Find the line holding "rewrite (proj2 (Z.eqb_neq _ 0)) in" in the entries below. Give it again exactly, along with every line after it up to and including the line holding "in *. subst v m.".

Stored dataset items:
════════════════

Lemma create_holds source_create queue ms block s others p : timeout_holds s others p ->
  others !! source_create others = None ->
  exists s', timeout_create_queue source_create queue ms block s = Done (tt, s') /\
    timerDispatchSource (ts_timeout s') = source_create others /\
    timeout_holds s' others
      (if source_create others =? 0 then None else Some (u64 (ms * kNSEC_PER_MILLISEC), queue, block)).
Proof.
  intros H Hf. pose proof (destroy_holds s others p H) as E. unfold timeout_create_queue. rewrite bind_get.
  assert (P : exists src, (if valid (ts_timeout s) then timeout_destroy else ret tt) s =
                Done (tt, mkTimeoutState (mkTimeout src false) others)).
  { destruct s as [[src v] m]. cbn. destruct v; [by exists src|]. exists src.
    destruct p as [[[delay queue'] block']|]; [by destruct H|]. destruct H as [_ Hm]. cbn in Hm. by subst m. }
  destruct P as [src Ep]. rewrite (bind_done _ _ _ _ _ Ep), bind_get. cbn [ts_sources ts_timeout valid].
  rewrite bind_modify. destruct (Z.eqb_spec (source_create others) 0) as [E0|E0]; cbn [negb].
  - eexists. split; [reflexivity|]. split; [done|]. by split.
  - rewrite bind_modify. eexists. split; [reflexivity|]. split; [done|]. by split.
Qed.

Lemma fired_holds s others p : timeout_holds s others (Some p) ->
  exists m, timer_fires (timerDispatchSource (ts_timeout s)) (ts_sources s) = Done (Some p.2, m) /\
    timer_fired (set_sources m s) =
      Done (tt, mkTimeoutState (mkTimeout (timerDispatchSource (ts_timeout s)) false) others).
Proof.
  destruct s as [[src v] m], p as [[delay queue] block]. cbn. intros (-> & Hs & Hn & ->).
  unfold timer_fires, source_at. rewrite (proj2 (Z.eqb_neq src 0)) by done. rewrite lookup_insert_eq. cbn.
  eexists. split; [reflexivity|]. unfold timer_fired, on_sources, dispatch_release, source_at, bind, get, modify. cbn.
  rewrite (proj2 (Z.eqb_neq src 0)) by done. rewrite insert_insert_eq, lookup_insert_eq. cbn. unfold set_sources. cbn.
  by rewrite delete_insert_id.
Qed.

(** What may happen to a timeout.  The handler of a timer is two events, which
    other operations may come between. *)
Inductive timeout_op :=
| TCreate (queue milliseconds block : Z)
| TDestroy
| TFire    (* the timer fires: the handler starts and runs its block *)
| TFired.  (* the handler goes on after the block, and ends *)

(** The operations, with the blocks that they run, ... *)
Definition timeout_step (source_create : gmap Z source -> Z) (op : timeout_op) : prog timeout_state (list Z) :=
  match op with
  | TCreate queue ms block => timeout_create_queue source_create queue ms block ;; ret []
  | TDestroy => timeout_destroy ;; ret []
  | TFire =>
      s <- get ;;
      let src := timerDispatchSource (ts_timeout s) in
      if bool_decide (is_Some (ts_sources s !! src)) then
        let* '(block, m) := lift (timer_fires src (ts_sources s)) in
        modify (set_sources m) ;;
        ret (option_list block)
      else ret []
  | TFired => timer_fired ;; ret []
  end.

(** ... and those of a slot for one timer: it is empty, or it holds a timer
    that will run a block, or the handler of its timer is running.  A handler
    ends once it runs, and meanwhile the slot is not to be used. *)
Inductive slot_state :=
| Empty
| Pending (block : Z)
| Running.

Definition slot (op : timeout_op) (a : slot_state) : option (list Z * slot_state) :=
  match op, a with
  | TCreate _ _ _, Running | TDestroy, Running => None
  | TCreate _ _ block, _ => Some ([], Pending block)
  | TDestroy, _ => Some ([], Empty)
  | TFire, Pending block => Some ([block], Running)
  | TFire, _ => Some ([], a)
  | TFired, Running => Some ([], Empty)
  | TFired, _ => None
  end.

(** The timeout is alone among the sources. *)
Definition slot_holds (s : timeout_state) (a : slot_state) : Prop :=
  match a with
  | Empty => timeout_holds s ∅ None
  | Pending block => exists delay queue, timeout_holds s ∅ (Some (delay, queue, block))
  | Running => exists delay queue block,
      valid (ts_timeout s) = true /\ timerDispatchSource (ts_timeout s) <> 0 /\
      ts_sources s = {[timerDispatchSource (ts_timeout s) := mkSource 1 false delay kLEEWAY queue block]}
  end.

(** Unless its handler runs, a slot can be destroyed and filled. *)
Lemma slot_idle s a : slot_holds s a -> a <> Running -> exists p, timeout_holds s ∅ p.
Proof. destruct a as [|block|]; [by exists None|intros (d & q & H) _; by eexists|done]. Qed.

Lemma slot_fires s delay queue block : timeout_holds s ∅ (Some (delay, queue, block)) ->
  let src := timerDispatchSource (ts_timeout s) in
  let m := {[src := mkSource 1 false delay kLEEWAY queue block]} in
  timer_fires src (ts_sources s) = Done (Some block, m) /\ slot_holds (set_sources m s) Running.
Proof.
  intros (Hv & Hs & _ & Hm) src m. unfold timer_fires, source_at, src. rewrite (proj2 (Z.eqb_neq _ 0)) by done.
  rewrite Hm, lookup_insert_eq. cbn. split; [by rewrite insert_insert_eq|]. by exists delay, queue, block.
Qed.

Lemma running_ends s : slot_holds s Running -> exists s', timer_fired s = Done (tt, s') /\ slot_holds s' Empty.
Proof.
  intros (d & q & b & Hv & Hs & Hm). unfold timer_fired, on_sources, dispatch_release, source_at, bind, get, modify. cbn.
  rewrite (proj2 (Z.eqb_neq _ 0)) by done. rewrite Hm, lookup_singleton_eq. cbn.
  eexists. split; [reflexivity|]. split; [done|]. cbn. apply delete_singleton_eq.
Qed.

Lemma timeout_implements source_create : fresh_address source_create ->
  Implements (timeout_step source_create) (functional slot) slot_holds.
Proof.
  intros Hc [queue ms block| | |] s a H [[out a'] E]; cbn [timeout_step].
  - assert (Hr : a <> Running) by (by intros ->). destruct (slot_idle s a H Hr) as [p Hp].
    destruct (create_holds source_create queue ms block s ∅ p Hp (proj2 (Hc ∅))) as (s1 & E1 & _ & H1).
    rewrite (proj2 (Z.eqb_neq _ 0)) in H1 by apply Hc. rewrite (bind_done _ _ _ _ _ E1).
    exists [], s1, (Pending block). split; [done|]. split; [by destruct a|by eexists _, _].
  - assert (Hr : a <> Running) by (by intros ->). destruct (slot_idle s a H Hr) as [p Hp].
    rewrite (bind_done _ _ _ _ _ (destroy_holds s ∅ p Hp)). eexists [], _, Empty. split; [done|]. split; [by destruct a|done].
  - rewrite bind_get. cbv zeta. destruct a as [|block|].
    + pose proof H as [_ Hs]. rewrite bool_decide_false by (rewrite Hs, lookup_empty; by intros [? ?]). by exists [], s, Empty.
    + destruct H as (d & q & H). destruct (slot_fires s d q block H) as [E1 H1]. destruct H as (_ & _ & _ & Hs).
      rewrite bool_decide_true by (rewrite Hs, lookup_insert_eq; by eexists).
      unfold bind at 1, lift. rewrite E1. cbn beta iota. rewrite bind_modify. by eexists [block], _, Running.
    + destruct H as (d & q & b & Hv & Hs & Hm). rewrite bool_decide_true by (rewrite Hm, lookup_singleton_eq; by eexists).
      unfold bind at 1, lift, timer_fires, source_at. rewrite (proj2 (Z.eqb_neq _ 0)) by done.
      rewrite Hm, lookup_singleton_eq. cbn. eexists [], _, Running. split; [reflexivity|]. split; [done|].
      exists d, q, b. by split.
  - destruct a; try discriminate. destruct (running_ends s H) as (s' & E1 & H1).
    rewrite (bind_done _ _ _ _ _ E1). by exists [], s', Empty.
Qed.

(** What happens when the slot is used while the handler runs. *)
Lemma running_destroyed s : slot_holds s Running ->
  valid (ts_timeout s) = true /\ timerDispatchSource (ts_timeout s) <> 0 /\
  timeout_destroy s = Done (tt, mkTimeoutState (mkTimeout (timerDispatchSource (ts_timeout s)) false) ∅).
Proof.
  intros (d & q & b & Hv & Hs & Hm). split; [done|]. split; [done|]. destruct s as [[src v] m]. cbn in *. subst v m.
  unfold timeout_destroy, on_sources, dispatch_source_cancel, dispatch_release, source_at, bind, get, modify.
  cbn. rewrite (proj2 (Z.eqb_neq src 0)), lookup_insert_eq by done. cbn.
  rewrite lookup_insert_eq. cbn. unfold set_sources. cbn.
  by rewrite insert_insert_eq, delete_insert_id.
Qed.

Lemma destroyed_while_running s : slot_holds s Running -> (timeout_destroy ;; timer_fired) s = Fault OutOfBounds.
Proof.
  intros H. destruct (running_destroyed s H) as (_ & Hs & E). rewrite (bind_done _ _ _ _ _ E).
  unfold timer_fired, on_sources, dispatch_release, source_at, bind, get, modify. cbn.
  by rewrite (proj2 (Z.eqb_neq _ 0)), lookup_empty.
Qed.

Lemma created_while_running source_create queue ms block s : fresh_address source_create -> slot_holds s Running ->
  exists s', (timeout_create_queue source_create queue ms block ;; timer_fired) s = Done (tt, s') /\ slot_holds s' Empty.
Proof.
  intros Hc H. destruct (running_destroyed s H) as (Hv & _ & E). destruct (Hc ∅) as [Hn _].
  unfold timeout_create_queue. rewrite bind_assoc, bind_get, Hv, bind_assoc, (bind_done _ _ _ _ _ E).
  unfold timer_fired, on_sources, dispatch_release, source_at, bind, get, modify. cbn.
  rewrite !(proj2 (Z.eqb_neq (source_create ∅) 0)) by done. cbn.
  rewrite (proj2 (Z.eqb_neq (source_create ∅) 0)), lookup_insert_eq by done. cbn.
  eexists. split; [reflexivity|]. split; [done|]. by apply delete_insert_id.
Qed.

#[export] Instance slot_state_eq_dec : EqDecision slot_state.
Proof. solve_decision. Defined.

════════════════

_Problem solution_.
    rewrite (proj2 (Z.eqb_neq _ 0)) in H1 by apply Hc. rewrite (bind_done _ _ _ _ _ E1).
    exists [], s1, (Pending block). split; [done|]. split; [by destruct a|by eexists _, _].
  - assert (Hr : a <> Running) by (by intros ->). destruct (slot_idle s a H Hr) as [p Hp].
    rewrite (bind_done _ _ _ _ _ (destroy_holds s ∅ p Hp)). eexists [], _, Empty. split; [done|]. split; [by destruct a|done].
  - rewrite bind_get. cbv zeta. destruct a as [|block|].
    + pose proof H as [_ Hs]. rewrite bool_decide_false by (rewrite Hs, lookup_empty; by intros [? ?]). by exists [], s, Empty.
    + destruct H as (d & q & H). destruct (slot_fires s d q block H) as [E1 H1]. destruct H as (_ & _ & _ & Hs).
      rewrite bool_decide_true by (rewrite Hs, lookup_insert_eq; by eexists).
      unfold bind at 1, lift. rewrite E1. cbn beta iota. rewrite bind_modify. by eexists [block], _, Running.
    + destruct H as (d & q & b & Hv & Hs & Hm). rewrite bool_decide_true by (rewrite Hm, lookup_singleton_eq; by eexists).
      unfold bind at 1, lift, timer_fires, source_at. rewrite (proj2 (Z.eqb_neq _ 0)) by done.
      rewrite Hm, lookup_singleton_eq. cbn. eexists [], _, Running. split; [reflexivity|]. split; [done|].
      exists d, q, b. by split.
  - destruct a; try discriminate. destruct (running_ends s H) as (s' & E1 & H1).
    rewrite (bind_done _ _ _ _ _ E1). by exists [], s', Empty.
Qed.

(** What happens when the slot is used while the handler runs. *)
Lemma running_destroyed s : slot_holds s Running ->
  valid (ts_timeout s) = true /\ timerDispatchSource (ts_timeout s) <> 0 /\
  timeout_destroy s = Done (tt, mkTimeoutState (mkTimeout (timerDispatchSource (ts_timeout s)) false) ∅).
Proof.
  intros (d & q & b & Hv & Hs & Hm). split; [done|]. split; [done|]. destruct s as [[src v] m]. cbn in *. subst v m.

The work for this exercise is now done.